National Bank of Korea (Law Firm Sejong, Attorneys Min Young-young et al., Counsel for the defendant-appellant)

Defendant, Appellant

E.C. Elevator Korea Co., Ltd. and two others (Attorneys already appointed and one other, Counsel for the plaintiff-appellant)

The judgment below

Seoul High Court Decision 2016Na2071806 decided November 10, 2017

Text

Of the lower judgment, the part of the lower judgment regarding Defendant Hodu Construction Co., Ltd. and Defendant Korea Housing Finance Corporation is reversed, and that part of the case is remanded to the Seoul High Court. The final appeal by Defendant Escurf elevator Korea Co., Ltd. is dismissed. The costs of appeal incurred between the Plaintiff and Defendant Escurf Korea Co.

Reasons

The grounds of appeal are examined.

1. As to the grounds of appeal by Defendant Name Construction Corporation and Korea Housing Finance Corporation

A. Case summary

Review of the reasoning of the lower judgment and the record reveals the following facts.
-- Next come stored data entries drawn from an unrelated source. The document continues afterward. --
Lemma callers_ok_width w cs :
  0 < WF_SIZE -> callers_ok flags WF_SIZE max_wg_size w cs = true -> Z.of_nat (length cs) <= WF_SIZE.
Proof using.
  intros Hwf. unfold callers_ok. intros H. apply andb_prop in H as [H _]. apply andb_prop in H as [Hn Hf].
  apply bool_decide_eq_true in Hn. rewrite forallb_forall in Hf.
  assert (Hsub : cs.*1 ⊆ seqZ (w * WF_SIZE) WF_SIZE).
  { intros tid Hin. apply list_elem_of_fmap in Hin as ([tid' c] & -> & Hin). simpl.
    specialize (Hf (tid', c)). rewrite <- list_elem_of_In in Hf. specialize (Hf Hin). simpl in Hf.
    apply elem_of_seqZ. rewrite !andb_true_iff in Hf. destruct Hf as [[[[Hw _] _] _] _]. apply Z.eqb_eq in Hw.
    pose proof (Z.div_mod tid' WF_SIZE). pose proof (Z.mod_pos_bound tid' WF_SIZE Hwf). nia. }
  pose proof (submseteq_length _ _ (NoDup_submseteq _ _ Hn (fun y Hy => Hsub y Hy))) as Hlen.
  rewrite length_fmap, length_seqZ in Hlen. lia.
Qed.

Lemma callers_ok_calls w cs :
  callers_ok flags WF_SIZE max_wg_size w cs = true ->
  (forall c, c ∈ cs.*2 -> call_ok c = true /\ (c_blocking c = true -> thread_flag w (c_status c))) /\
  (forall j j' c c', cs.*2 !! j = Some c -> cs.*2 !! j' = Some c' ->
     c_blocking c = true -> c_blocking c' = true -> c_status c = c_status c' -> j = j').
Proof using.
  unfold callers_ok. intros H. apply andb_prop in H as [H _]. apply andb_prop in H as [Hn Hf].
  apply bool_decide_eq_true in Hn. rewrite forallb_forall in Hf.
  assert (Hc : forall tid c, (tid, c) ∈ cs -> tid / WF_SIZE = w /\ 0 <= tid < max_wg_size /\ call_ok c = true /\
    (c_blocking c = true -> c_status c = flags + tid)).
  { intros tid c Hin. specialize (Hf (tid, c)). rewrite <- list_elem_of_In in Hf. specialize (Hf Hin).
    simpl in Hf. unfold get_status_flag in Hf. destruct (call_ok c), (c_blocking c); simpl in *; lia. }
  split.
  - intros c Hin. apply list_elem_of_fmap in Hin as ([tid c'] & -> & Hin). destruct (Hc _ _ Hin) as (Hw & Hr & Ho & Hs).
    split; [done|]. intros Hb. specialize (Hs Hb). simpl in *. unfold thread_flag. rewrite Hs.
    replace (flags + tid - flags) with tid by lia. done.
  - intros j j' c c' Hj Hj' Hb Hb' He. rewrite list_lookup_fmap in Hj, Hj'.
    destruct (cs !! j) as [[tid c1]|] eqn:Ej; simplify_eq/=. destruct (cs !! j') as [[tid' c2]|] eqn:Ej'; simplify_eq/=.
    destruct (Hc _ _ (list_elem_of_lookup_2 _ _ _ Ej)) as (_ & _ & _ & Hs).
    destruct (Hc _ _ (list_elem_of_lookup_2 _ _ _ Ej')) as (_ & _ & _ & Hs').
    specialize (Hs Hb). specialize (Hs' Hb'). assert (tid = tid') as -> by lia.
    apply (NoDup_lookup cs.*1 j j' tid'); [done| |]; rewrite list_lookup_fmap, ?Ej, ?Ej'; done.
Qed.

Lemma calls_of_move tk slot ls j c pc pc' :
  ls !! j = Some (c, pc) -> calls_of (WLanes tk slot (<[j := (c, pc')]> ls)) = calls_of (WLanes tk slot ls).
Proof using.
  intros Hj. simpl. rewrite list_fmap_insert. simpl. apply list_insert_id. by rewrite list_lookup_fmap, Hj.
Qed.


Lemma owned_by_other r r' w t c : waves r' w = waves r w -> owned_by r w t c -> owned_by r' w t c.
Proof using. unfold owned_by. by intros ->. Qed.

Lemma owned_by_move r r' w tk slot ls j c pc pc' w' t c' :
  waves r w = WLanes tk slot ls -> waves r' = upd (waves r) w (WLanes tk slot (<[j := (c, pc')]> ls)) ->
  ls !! j = Some (c, pc) -> t <> (tk + j)%nat -> owned_by r w' t c' -> owned_by r' w' t c'.
Proof using.
  intros Hw Hw' Hj Ht Ho. destruct (decide (w' = w)) as [->|Hne].
  - destruct Ho as (tk' & slot' & ls' & j' & pc1 & Htk & Hj' & -> & Hpc). rewrite Hw in Htk. simplify_eq/=.
    eexists _, _, _, j', pc1. rewrite Hw', upd_eq. split; [done|].
    rewrite list_lookup_insert_ne by (intros ->; lia). done.
  - eapply owned_by_other; [|done]. by rewrite Hw', upd_ne.
Qed.

Lemma callers_step r r' x :
  callers_inv r -> effect r r' x -> callers_inv r'.
Proof using.
  intros [Hk Hd Hp Ho Hwd] He. destruct He as
    [w Hother _ _ Hcalls _ _ _ Hps Hown Hnew
    |w tk slot ls j c pc pc' x Hw Hj _ Hw' _ _ Hpo Hpt _ _ _ _
    |x Hws Hps _ _].
  - assert (Hcases : (calls_of (waves r' w) = calls_of (waves r w)) \/
      (forall c, c ∈ calls_of (waves r' w) -> call_ok c = true /\ (c_blocking c = true -> thread_flag w (c_status c))) /\
      (forall j j' c c', calls_of (waves r' w) !! j = Some c -> calls_of (waves r' w) !! j' = Some c' ->
         c_blocking c = true -> c_blocking c' = true -> c_status c = c_status c' -> j = j')).
    { destruct Hcalls as [?|(cs & Hcs & ->)]; [by left|right]. by apply callers_ok_calls. }
    constructor.
    + intros w' c Hc. destruct (decide (w' = w)) as [->|Hne]; [|rewrite Hother in Hc by done; by apply Hk].
      destruct Hcases as [E|[H _]]; [rewrite E in Hc; by apply Hk|by apply H].
    + intros w' j j' c c' Hc Hc'. destruct (decide (w' = w)) as [->|Hne].
      * destruct Hcases as [E|[_ H]]; [rewrite E in Hc, Hc'; exact (Hd w j j' c c' Hc Hc')|exact (H j j' c c' Hc Hc')].
      * rewrite Hother in Hc, Hc' by done. exact (Hd w' j j' c c' Hc Hc').
    + intros t c b Ht. destruct Hps as [E|E]; rewrite E in Ht; [by eapply Hp|].
      apply lookup_app_Some in Ht as [Ht|[_ Ht]]; [by eapply Hp|].
      rewrite list_lookup_fmap in Ht. destruct (calls_of (waves r w) !! _) as [c1|] eqn:Ec; simplify_eq/=.
      apply (Hk w). by apply list_elem_of_lookup_2 in Ec.
    + intros t c Ht. destruct (Hnew t c Ht) as [Ht'|?]; [|by exists w]. destruct (Ho t c Ht') as [w' Hw'].
      exists w'. destruct (decide (w' = w)) as [->|Hne]; [by apply Hown|].
      eapply owned_by_other; [|done]. by apply Hother.
    + intros Hwf w'. destruct (decide (w' = w)) as [->|Hne]; [|rewrite Hother by done; by apply Hwd].
      destruct Hcalls as [->|(cs & Hcs & ->)]; [by apply Hwd|].
      rewrite length_fmap. by eapply callers_ok_width.
  - assert (Hcalls : forall w', calls_of (waves r' w') = calls_of (waves r w')).
    { intros w'. rewrite Hw'. destruct (decide (w' = w)) as [->|Hne]; [|by rewrite upd_ne].
      rewrite upd_eq, Hw. by eapply calls_of_move. }
    constructor.
    + intros w' c'. rewrite Hcalls. apply Hk.
    + intros w' i i' c1 c2. rewrite Hcalls. apply Hd.
    + intros t c' b Ht. destruct (decide (t = tk + j)%nat) as [->|Hne].
      * rewrite Hpt in Ht. simplify_eq. apply (Hk w). rewrite Hw. simpl. apply list_elem_of_fmap.
        exists (c', pc). split; [done|]. by apply list_elem_of_lookup_2 in Hj.
      * rewrite Hpo in Ht by done. by eapply Hp.
    + intros t c' Ht. destruct (decide (t = tk + j)%nat) as [->|Hne].
      * rewrite Hpt in Ht. simplify_eq. exists w. eexists _, _, _, j, pc'. rewrite Hw', upd_eq.
        split; [done|]. rewrite list_lookup_insert_eq by by apply lookup_lt_Some in Hj. done.
      * rewrite Hpo in Ht by done. destruct (Ho t c' Ht) as [w' Hw1]. exists w'. by eapply owned_by_move.
    + intros Hwf w'. rewrite Hcalls. by apply Hwd.
  - unfold owned_by in *. constructor; rewrite ?Hws, ?Hps; try done.
    intros t c Ht. unfold owned_by. rewrite Hws. auto.
Qed.

Lemma init_callers : callers_inv (ring_init queue_size).
Proof using.
  constructor; simpl; try done.
  - intros w c Hc. by apply not_elem_of_nil in Hc.
  - intros Hwf w. lia.
Qed.
(* ===== verification/SdmaPkt.v ===== *)
(** * Packets of the copy engine

    The dwords that [CreateCopyPacket] and [CreateAtomicIncPacket]
    (src/sdma/anvil_device.hpp) build from the packet structures of
    src/sdma/sdma_pkt_struct.h, the NOP padding that [placePacket] writes before
    the end of the ring, and the reading of such a sequence of dwords as a list
    of commands.  A sequence of padded packets reads back as exactly the
    commands it was built from; the byte count of a copy is a 30-bit field that
    holds the size less one.

    The packets are those of devices before OSS7 ([SDMA_IS_OSS7] is 0). *)

From stdpp Require Import base numbers list.
From S2P Require Import Prelude.

(** ** Dwords of the packets *)

Definition SDMA_OP_NOP : Z := 0.
Definition SDMA_OP_COPY : Z := 1.
Definition SDMA_OP_FENCE : Z := 5.
Definition SDMA_OP_ATOMIC : Z := 10.
Definition SDMA_SUBOP_COPY_LINEAR : Z := 0.
Definition SDMA_ATOMIC_ADD64 : Z := 47.

(** The header bit-fields: [op] and [sub_op] are the two low bytes, the
    [operation] of an atomic packet the seven high bits. *)
Definition header (op sub_op operation : Z) : Z :=
  u8 op + Z.shiftl (u8 sub_op) 8 + Z.shiftl (wrap 7 operation) 25.

Definition addr_lo (a : Z) : Z := u32 a.
Definition addr_hi (a : Z) : Z := u32 (Z.shiftr a 32).

Definition CreateCopyPacket (srcBuf dstBuf packetSize : Z) : list Z :=
  [ header SDMA_OP_COPY SDMA_SUBOP_COPY_LINEAR 0;
    wrap 30 (u32 (packetSize - 1));
    0;
    addr_lo srcBuf; addr_hi srcBuf;
    addr_lo dstBuf; addr_hi dstBuf ].

Definition CreateAtomicIncPacket (addr : Z) : list Z :=
  [ header SDMA_OP_ATOMIC 0 SDMA_ATOMIC_ADD64;
    addr_lo addr; addr_hi addr;
    1; 0;
    0; 0;
    0 ].

Definition CreateFencePacket (address data : Z) : list Z :=
  [ header SDMA_OP_FENCE 0 0; addr_lo address; addr_hi address; u32 data ].

(** The dwords that pad [n] dwords before the end of the ring: the first one
    holds the number of dwords that follow it. *)
Definition nop_padding (n : nat) : list Z :=
  match n with
  | O => []
  | S m => Z.shiftl (Z.land (u32 (Z.of_nat n - 1)) 65535) 16 :: replicate m 0
  end.

(** ** Commands *)

(** What a packet asks of the engine. *)
Inductive command :=
| Copy (src dst bytes : Z)
| AtomicAdd (addr data : Z)
| Fence (addr data : Z).

#[export] Instance command_eq_dec : EqDecision command.
Proof. solve_decision. Defined.

Definition quad (lo hi : Z) : Z := lo + Z.shiftl hi 32.

(** The engine's reading of the ring, by the operation in the low byte of a
    header, with the packet structures of the header file. *)
Fixpoint decode (fuel : nat) (ds : list Z) : option (list command) :=
  match fuel, ds with
  | _, [] => Some []
  | O, _ => None
  | S fuel, h :: t =>
      let op := wrap 8 h in
      if op =? SDMA_OP_NOP then decode fuel (drop (Z.to_nat (wrap 16 (Z.shiftr h 16))) t)
      else if op =? SDMA_OP_COPY then
        match t with
        | count :: _ :: slo :: shi :: dlo :: dhi :: rest =>
            cons (Copy (quad slo shi) (quad dlo dhi) (wrap 30 count + 1)) <$> decode fuel rest
        | _ => None
        end
      else if op =? SDMA_OP_FENCE then
        match t with
        | lo :: hi :: data :: rest => cons (Fence (quad lo hi) data) <$> decode fuel rest
        | _ => None
        end
      else if (op =? SDMA_OP_ATOMIC) && (Z.shiftr h 25 =? SDMA_ATOMIC_ADD64) then
        match t with
        | lo :: hi :: slo :: shi :: _ :: _ :: _ :: rest =>
            cons (AtomicAdd (quad lo hi) (quad slo shi)) <$> decode fuel rest
        | _ => None
        end
      else None
  end.

(** What each packet constructor asks for, said without the dwords. *)
Inductive request :=
| ReqCopy (srcBuf dstBuf size : Z)
| ReqAtomicInc (addr : Z)
| ReqFence (addr data : Z).

Definition encode (r : request) : list Z :=
  match r with
  | ReqCopy s d n => CreateCopyPacket s d n
  | ReqAtomicInc a => CreateAtomicIncPacket a
  | ReqFence a v => CreateFencePacket a v
  end.

(** The bytes that the engine moves for a requested size. *)
Definition copied_bytes (size : Z) : Z := wrap 30 (size - 1) + 1.

Definition meaning (r : request) : command :=
  match r with
  | ReqCopy s d n => Copy (u64 s) (u64 d) (copied_bytes n)
  | ReqAtomicInc a => AtomicAdd (u64 a) 1
  | ReqFence a v => Fence (u64 a) (u32 v)
  end.

(** ** Reading back *)

Lemma quad_split a : quad (addr_lo a) (addr_hi a) = u64 a.
Proof.
  unfold quad, addr_lo, addr_hi, wrap. rewrite Z.shiftl_mul_pow2, Z.shiftr_div_pow2 by lia.
  change (2 ^ 64) with (2 ^ 32 * 2 ^ 32). rewrite Z.rem_mul_r by lia. lia.
Qed.

Lemma copied_count n : wrap 30 (wrap 30 (u32 (n - 1))) + 1 = copied_bytes n.
Proof.
  unfold copied_bytes. rewrite wrap_wrap. f_equal. unfold wrap at 1 3.
  apply wrap_mod_divide; [lia|]. exists 4. reflexivity.
Qed.

Lemma copied_bytes_exact n : 1 <= n <= 2 ^ 30 -> copied_bytes n = n.
Proof. intros. unfold copied_bytes. unwrap. lia. Qed.

(** A packet at the head of the dwords is read as its meaning. *)
Lemma decode_packet r fuel rest :
  decode (S fuel) (encode r ++ rest) = cons (meaning r) <$> decode fuel rest.
Proof.
  destruct r; cbn [encode CreateCopyPacket CreateAtomicIncPacket CreateFencePacket app decode].
  - change (wrap 8 (header SDMA_OP_COPY SDMA_SUBOP_COPY_LINEAR 0)) with 1. cbn -[wrap quad].
    rewrite !quad_split, copied_count. done.
  - change (wrap 8 (header SDMA_OP_ATOMIC 0 SDMA_ATOMIC_ADD64)) with 10.
    change (Z.shiftr (header SDMA_OP_ATOMIC 0 SDMA_ATOMIC_ADD64) 25) with 47.
    cbn -[wrap quad]. rewrite !quad_split. done.
  - change (wrap 8 (header SDMA_OP_FENCE 0 0)) with 5. cbn -[wrap quad]. rewrite !quad_split. done.
Qed.

Lemma decode_nop fuel n rest :
  (0 < n)%nat -> Z.of_nat n <= 2 ^ 16 ->
  decode (S fuel) (nop_padding n ++ rest) = decode fuel rest.
Proof.
  intros Hn Hm. destruct n as [|n]; [lia|]. cbn [nop_padding app decode].
  replace (u32 (Z.of_nat (S n) - 1)) with (Z.of_nat n) by (unwrap; lia).
  change 65535 with (Z.ones 16). rewrite Z.land_ones by lia. change (Z.of_nat n mod 2 ^ 16) with (u16 (Z.of_nat n)).
  unwrap. rewrite Z.shiftl_mul_pow2 by lia.
  replace (wrap 8 (Z.of_nat n * 2 ^ 16)) with 0.
  2:{ unfold wrap. change (2 ^ 16) with (2 ^ 8 * 2 ^ 8). rewrite Z.mul_assoc, Z_mod_mult. done. }
  cbn [Z.eqb SDMA_OP_NOP]. rewrite Z.shiftr_div_pow2, Z.div_mul by lia. unwrap.
  rewrite Nat2Z.id, drop_app_length' by (rewrite length_replicate; done). done.
Qed.

(** More fuel than needed changes nothing. *)
Lemma decode_fuel fuel k ds cs : decode fuel ds = Some cs -> decode (fuel + k) ds = Some cs.
Proof.
  revert ds cs. induction fuel as [|fuel IH]; intros ds cs; cbn [decode Nat.add].
  { destruct ds; [|done]. destruct k; done. }
  destruct ds as [|h t]; [done|]. case_if; [apply IH|].
  assert (Hm : forall c l cs', cons c <$> decode fuel l = Some cs' ->
    cons c <$> decode (fuel + k) l = Some cs').
  { intros c l cs' (x & Hx & ->)%fmap_Some. rewrite (IH _ _ Hx). done. }
  repeat case_if; repeat case_match; try done; apply Hm.
Qed.

Lemma length_nop_padding n : length (nop_padding n) = n.
Proof. destruct n; cbn [nop_padding length]; rewrite ?length_replicate; done. Qed.

(** A padded group of packets followed by what reads as [cs]. *)
Lemma decode_group n rs rest cs fuel :
  Z.of_nat n <= 2 ^ 16 -> decode fuel rest = Some cs ->
  decode (fuel + S (length rs)) (nop_padding n ++ concat (encode <$> rs) ++ rest) =
    Some ((meaning <$> rs) ++ cs).
Proof.
  intros Hn Hr.
  assert (Hp : decode (fuel + length rs) (concat (encode <$> rs) ++ rest) =
    Some ((meaning <$> rs) ++ cs)).
  { clear n Hn. induction rs as [|r rs IH]; cbn [length fmap list_fmap concat app].
    { rewrite Nat.add_0_r. done. }
    rewrite Nat.add_succ_r, <- app_assoc, decode_packet, IH. done. }
  destruct n as [|n].
  - cbn [nop_padding app]. rewrite <- Nat.add_1_r, Nat.add_assoc. apply decode_fuel, Hp.
  - rewrite Nat.add_succ_r, decode_nop by lia. done.
Qed.

(** The copy packet built for a size is read by the engine as a copy between
    the given addresses of exactly that many bytes if and only if the size is
    between 1 and 2^30: the count is a 30-bit field that holds the size less one,
    so a size of 0 asks for 2^30 bytes and a larger size is cut off. *)
Theorem sdma_copy_size src dst size :
  0 <= src < 2 ^ 64 -> 0 <= dst < 2 ^ 64 -> 0 <= size < 2 ^ 64 ->
  exists bytes, decode 1 (CreateCopyPacket src dst size) = Some [Copy src dst bytes] /\
    (bytes = size <-> 1 <= size <= 2 ^ 30).
Proof.
  intros Hs Hd Hn. exists (copied_bytes size). split.
  - pose proof (decode_packet (ReqCopy src dst size) 0 []) as Hp. rewrite app_nil_r in Hp. cbn [encode] in Hp.
    rewrite Hp. cbn [decode fmap option_fmap option_map meaning]. unwrap. done.
  - split; [|apply copied_bytes_exact]. unfold copied_bytes. pose proof (wrap_range 30 (size - 1)). lia.
Qed.

Lemma sdma_copy_size_witness :
  (exists bytes, decode 1 (CreateCopyPacket 4096 8192 (2 ^ 30 + 5)) = Some [Copy 4096 8192 bytes] /\
    (bytes = 2 ^ 30 + 5 <-> 1 <= 2 ^ 30 + 5 <= 2 ^ 30)) /\
  decode 1 (CreateCopyPacket 4096 8192 (2 ^ 30 + 5)) = Some [Copy 4096 8192 5].
Proof. split; [apply (sdma_copy_size 4096 8192 (2 ^ 30 + 5)); lia | reflexivity]. Defined.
1) The establishment and approval of the project plan of the reconstruction association of this case

A) The ○○○ Urban Rebuilding Housing Association (hereinafter “instant reconstruction association”) is a reconstruction association established to construct an apartment on the 9,261 square meters of land (hereinafter “instant land”) located in Yangcheon-gu Seoul Metropolitan Government (hereinafter “instant reconstruction association”) where the sectional owners of the ○○ Urban Housing located in Yangcheon-gu, Seoul ( Address omitted), which is an aggregate building for which the registration of site ownership has been completed, remove the building before its destruction and construct the apartment on the land (hereinafter “instant reconstruction association”) (hereinafter “instant reconstruction project”).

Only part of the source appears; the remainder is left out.